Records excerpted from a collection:
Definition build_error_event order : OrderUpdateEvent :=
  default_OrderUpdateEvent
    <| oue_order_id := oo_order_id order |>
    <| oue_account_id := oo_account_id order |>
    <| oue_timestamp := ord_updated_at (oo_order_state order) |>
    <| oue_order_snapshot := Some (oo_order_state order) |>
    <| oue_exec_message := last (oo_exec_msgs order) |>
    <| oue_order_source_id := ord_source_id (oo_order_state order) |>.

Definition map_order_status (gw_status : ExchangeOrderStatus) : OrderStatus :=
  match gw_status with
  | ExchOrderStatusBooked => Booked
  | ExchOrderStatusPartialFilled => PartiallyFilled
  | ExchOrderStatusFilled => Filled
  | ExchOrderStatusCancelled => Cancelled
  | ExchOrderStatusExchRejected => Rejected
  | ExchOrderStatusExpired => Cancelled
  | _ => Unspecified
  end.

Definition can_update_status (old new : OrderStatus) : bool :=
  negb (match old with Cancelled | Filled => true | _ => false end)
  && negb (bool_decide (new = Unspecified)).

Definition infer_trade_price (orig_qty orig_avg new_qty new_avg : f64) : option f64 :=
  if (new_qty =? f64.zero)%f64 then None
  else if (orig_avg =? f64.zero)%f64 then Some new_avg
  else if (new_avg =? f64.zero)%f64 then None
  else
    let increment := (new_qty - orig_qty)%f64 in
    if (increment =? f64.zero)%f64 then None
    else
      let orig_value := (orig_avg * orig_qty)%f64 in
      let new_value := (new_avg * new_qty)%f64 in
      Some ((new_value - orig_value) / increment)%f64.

● **Task details**
All lines of the data that hold "else" need to be copied.

● **Answer section**
  else if (orig_avg =? f64.zero)%f64 then Some new_avg
  else if (new_avg =? f64.zero)%f64 then None
  else
    else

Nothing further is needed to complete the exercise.